«Allez chercher M. Octave de Saville.»
VI
Le roulement d’un coupé se fit entendre dans la cour silencieuse de l’hôtel, et presque aussitôt Octave se présenta devant le docteur; il resta stupéfait lorsque M. Cherbonneau lui montra le comte Olaf Labinski étendu sur un divan avec les apparences de la mort. Il crut d’abord à un assassinat et resta quelques instants muet d’horreur; mais, après un examen plus attentif, il s’aperçut qu’une respiration presque imperceptible abaissait et soulevait la poitrine du jeune dormeur.
«Voilà, dit le docteur, votre déguisement tout préparé; il est un peu plus difficile à mettre qu’un domino loué chez Babin; mais Roméo, en montant au balcon de Vérone, ne s’inquiète pas du danger qu’il y a de se casser le cou; il sait que Juliette l’attend là-haut dans la chambre sous ses voiles de nuit; et la comtesse Prascovie Labinska vaut bien la fille des Capulets.»
Octave, troublé par l’étrangeté de la situation, ne répondait rien; il regardait toujours le comte, dont la tête légèrement rejetée en arrière posait sur un coussin, et qui ressemblait à ces effigies de chevaliers couchés au-dessus de leurs tombeaux dans les cloîtres gothiques, ayant sous leur nuque roidie un oreiller de marbre sculpté. Cette belle et noble figure qu’il allait déposséder de son âme lui inspirait malgré lui quelques remords.
Le docteur prit la rêverie d’Octave pour de l’hésitation: un vague sourire de dédain erra sur le pli de ses lèvres, et il lui dit:
«Si vous n’êtes pas décidé, je puis réveiller le comte, qui s’en retournera comme il est venu, émerveillé de mon pouvoir magnétique; mais, pensez-y bien, une telle occasion peut ne jamais se retrouver. Pourtant, quelque intérêt que je porte à votre amour, quelque désir que j’aie de faire une expérience qui n’a jamais été tentée en Europe, je ne dois pas vous cacher que cet échange d’âmes a ses périls. Frappez votre poitrine, interrogez votre cœur. Risquez-vous franchement votre vie sur cette carte suprême? L’amour est fort comme la mort, dit la Bible.
—Je suis prêt, répondit simplement Octave.

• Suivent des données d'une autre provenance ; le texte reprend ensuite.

Lemma is_satisfied_meets (w : W) m p root role :
  calm_control → state_ok (top (xw_kernel w)) (state (xw_kernel w)) →
  Expansion.al_kind p = Expansion.ObjectObligation → Expansion.al_role_ids p = [role] → role_rows w m role →
  active_handle (nodes (state (xw_kernel w))) root →
  let roles := Expansion.xp_roles (Expansion.xm_program m) in
  Expansion.special_role roles Object role = true ∨ is_Some (Expansion.role_predicate roles Object role) →
  Expansion.rv_top_object_role_id roles ≠ Expansion.rv_bottom_object_role_id roles →
  meets (Expansion.is_satisfied m p root) w
    (λ b w', looked w w' ∧ (b = true ↔ at_least m p root role (N.to_nat (Expansion.al_cardinality p)) w))
    (λ e w', looked w w' ∧ cut_short (Expansion.xm_limits m) stopped_by_control e).
Proof.
  intros Hcalm Hk Hkind Hids Hrows Hroot roles Hrole Hroles. unfold Expansion.is_satisfied. rewrite Hkind.
  destruct (N.eqb_spec (Expansion.al_cardinality p) 0) as [Hzero|Hzero].
  { apply meets_ret. split; [by exists (xw_control w); destruct w|]. split; [|done]. intros _. exists ∅. rewrite size_empty, Hzero. split_and!; [done|set_solver|set_solver]. }
  destruct (object_satisfiers_Ok w Hk m p root role Hids Hrows Hroot Hrole Hroles) as (candidates & Hc & Hnodup & Hin).
  eapply (meets_bind _ _ _ (λ x w', x = candidates ∧ w' = w)); [by unfold meets, reads; rewrite Hc|]. intros ? ? [-> ->].
  set (differ := λ l g, match Expansion.known_different m Object l g w with Ok b => b | _ => false end).
  assert (∀ l g, l ∈ candidates → g ∈ candidates → Expansion.known_different m Object l g w = Ok (differ l g) ∧ (differ l g = true ↔ l ≠ g ∧ unequal w m l g)) as Hd.
  { intros l g Hl Hg. destruct (read_different w Hk m l g) as (b & Hb & Hbt); [by eapply successor_active, Hin|by eapply successor_active, Hin|].
    unfold differ. rewrite Hb. done. }
  eapply meets_bind.
  { apply (pairwise_distinct_subset_meets candidates (N.to_nat (Expansion.al_cardinality p)) (Expansion.xm_limits m) (Expansion.known_different m Object)
      (λ l g, differ l g && differ g l) (looked w) stopped_by_control).
    - by apply runtime_control.
    - intros l g ? [c ->] Hl Hg. change (Expansion.known_different m Object l g (w <| xw_control := c |>)) with (Expansion.known_different m Object l g w).
      destruct (Hd l g Hl Hg) as [-> H1], (Hd g l Hg Hl) as [_ H2]. apply eq_true_iff_eq. rewrite andb_true_iff, H1, H2.
      rewrite (unequal_sym w m l g); [naive_solver|by eapply successor_active, Hin..].
    - by exists (xw_control w); destruct w. }
  intros r w' (Hw' & Hr & _). apply meets_ret. split; [done|].
  assert (Expansion.ds_satisfied r = true ↔ ∃ l, solution candidates (λ l g, differ l g && differ g l) (N.to_nat (Expansion.al_cardinality p)) l) as ->.
  { unfold answered in Hr. destruct (Expansion.ds_satisfied r); [split; [intros _; by eexists; apply Hr|done]|]. split; [done|]. intros [l Hl]. by apply Hr in Hl. }
  rewrite solution_set; [|done|intros; apply andb_comm]. split.
  - intros (X & Hs & HX & Hp). exists X. split_and!; [done|intros h Hh; by apply Hin, HX|]. intros h g Hh Hg Hne.
    specialize (Hp h g Hh Hg Hne). apply andb_true_iff in Hp as [Hp _]. by apply Hd in Hp as [_ Hp]; [|apply HX..].
  - intros (X & Hs & HX & Hp). exists X. split_and!; [done|intros h Hh; by apply Hin, HX|]. intros h g Hh Hg Hne.
    apply andb_true_iff. split; apply Hd; try (by apply Hin, HX); (split; [done|]); apply Hp; done.
Qed.
End satisfaction.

—Bien, jeune homme, s’écria le docteur en frottant ses mains brunes et sèches avec une rapidité extraordinaire, comme s’il eût voulu allumer du feu à la manière des sauvages.—Cette passion qui ne recule devant rien me plaît. Il n’y a que deux choses au monde: la passion et la volonté. Si vous n’êtes pas heureux, ce ne sera certes pas de ma faute. Ah! mon vieux Brahma-Logum, tu vas voir du fond du ciel d’Indra où les apsaras t’entourent de leurs chœurs voluptueux, si j’ai oublié la formule irrésistible que tu m’as râlée à l’oreille en abandonnant ta carcasse momifiée. Les mots et les gestes, j’ai tout retenu.—A l’œuvre! à l’œuvre! Nous allons faire dans notre chaudron une étrange cuisine, comme les sorcières de Macbeth, mais sans l’ignoble sorcellerie du Nord.—Placez-vous devant moi, assis dans ce fauteuil; abandonnez-vous en toute confiance à mon pouvoir. Bien! les yeux sur les yeux, les mains contre les mains.—Déjà le charme agit. Les notions de temps et d’espace se perdent, la conscience du moi s’efface, les paupières s’abaissent; les muscles, ne recevant plus d’ordres du cerveau, se détendent; la pensée s’assoupit, tous les fils délicats qui retiennent l’âme au corps sont dénoués. Brahma, dans l’œuf d’or où il rêva dix mille ans, n’était pas plus séparé des choses extérieures; saturons-le d’effluves, baignons-le de rayons.»
Le docteur, tout en marmottant ces phrases entrecoupées, ne discontinuait pas un seul instant ses passes: de ses mains tendues jaillissaient des jets lumineux qui allaient frapper le front ou le cœur du patient, autour duquel se formait peu à peu une sorte d’atmosphère visible, phosphorescente comme une auréole.